_MATERIAL FOR THIS TASK_.
-- Opening Marker --

Lemma pmm_init_spec tags mb2_addr mb2_size kstart kend es s pds :
  mb2_find_mmap tags = Some es ->
  Forall (fun e => 0 <= me_base e) es -> (forall b e, TagModule b e ∈ tags -> 0 <= b) ->
  0 <= mb2_addr -> 0 <= kstart ->
  pmm_init tags mb2_addr mb2_size kstart kend = inr (s, pds) ->
  wf s /\ bitmap_frames s = fst (mmap_extent es) / FRAME_SIZE /\
  (forall g, 0 <= g < bitmap_frames s -> bitmap_test s g =
     negb (existsb (usable_covers g) es)
     || init_reserved tags mb2_addr mb2_size kstart kend
          (init_bitmap_phys tags es mb2_addr mb2_size kend) (init_bitmap_bytes es) g
     || existsb (fun pd => pd_phys pd =? g * FRAME_SIZE) pds).
Proof.
  intros Htag Hes Hmod Hmb Hk. unfold pmm_init. rewrite Htag.
  pose proof (mmap_extent_range es) as Hr.
  unfold init_bitmap_phys, init_bitmap_bytes.
  destruct (mmap_extent es) as [highest bytes]. simpl in *.
  case_match; [done|]. set (frames := highest / FRAME_SIZE). set (bb := (frames ⊕ 7) / 8).
  set (bp := find_bitmap_region es bb _). do 2 (case_match; [done|]).
  assert (Hfr : 0 <= frames <= 2 ^ 52).
  { unfold frames, FRAME_SIZE. Z.to_euclidean_division_equations. lia. }
  destruct (init_bitmap_wf frames (bytes / FRAME_SIZE) Hfr) as (W0 & Ht0). fold bb in W0, Ht0.
  set (s0 := Pmm (replicate (Z.to_nat bb) 255) _ _ _ _) in *.
  destruct (free_usable_spec es s0 W0 Hes) as (W1 & Hf1 & Ht1).
  set (s1 := free_usable s0 es) in *.
  destruct (mark_used_chain s1 s1 0 PMM_ISA_DMA_START (fun _ => false))
    as (W2 & Hf2 & Ht2); [done|done|done|intros; by rewrite orb_false_r|].
  apply (mark_used_chain _ _ PMM_ISA_DMA_END (PMM_GENERAL_ALLOC_BASE - PMM_ISA_DMA_END)) in Ht2
    as (W3 & Hf3 & Ht3); [|done..].
  apply (mark_used_chain _ _ kstart (kend ⊖ kstart)) in Ht3 as (W4 & Hf4 & Ht4); [|done..].
  apply (mark_used_chain _ _ bp bb) in Ht4 as (W5 & Hf5 & Ht5);
    [|done|done|apply find_bitmap_region_nonneg].
  apply (mark_used_chain _ _ mb2_addr mb2_size) in Ht5 as (W6 & Hf6 & Ht6); [|done..].
  destruct (reserve_modules_spec tags _ W6 Hmod) as (W7 & Hf7 & Ht7).
  intros Hh. unfold hhdm_extend in Hh. case_match; [done|].
  destruct (hhdm_extend_loop_spec _ _ _ _ W7 Hh) as (W8 & Hf8 & Ht8).
  change (bitmap_frames s0) with frames in *.
  assert (Hframes : bitmap_frames s = frames) by congruence.
  split_and!; [done|done|]. intros g Hg. rewrite Hframes in Hg.
  rewrite Ht8, Ht7, Ht6, Ht1, Ht0 by lia. unfold init_reserved. simpl.
  by rewrite !orb_assoc.
Qed.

-- Closing Marker --

_TRY IT_. In the listing above, the lines from the one containing "unfold init_bitmap_phys, init_bitmap_bytes." through the one containing "assert (Hfr : 0 <= frames <= 2 ^ 52)." must be set down exactly, with no other lines.

_ANSWER TO THE EXERCISE_.
  unfold init_bitmap_phys, init_bitmap_bytes.
  destruct (mmap_extent es) as [highest bytes]. simpl in *.
  case_match; [done|]. set (frames := highest / FRAME_SIZE). set (bb := (frames ⊕ 7) / 8).
  set (bp := find_bitmap_region es bb _). do 2 (case_match; [done|]).
  assert (Hfr : 0 <= frames <= 2 ^ 52).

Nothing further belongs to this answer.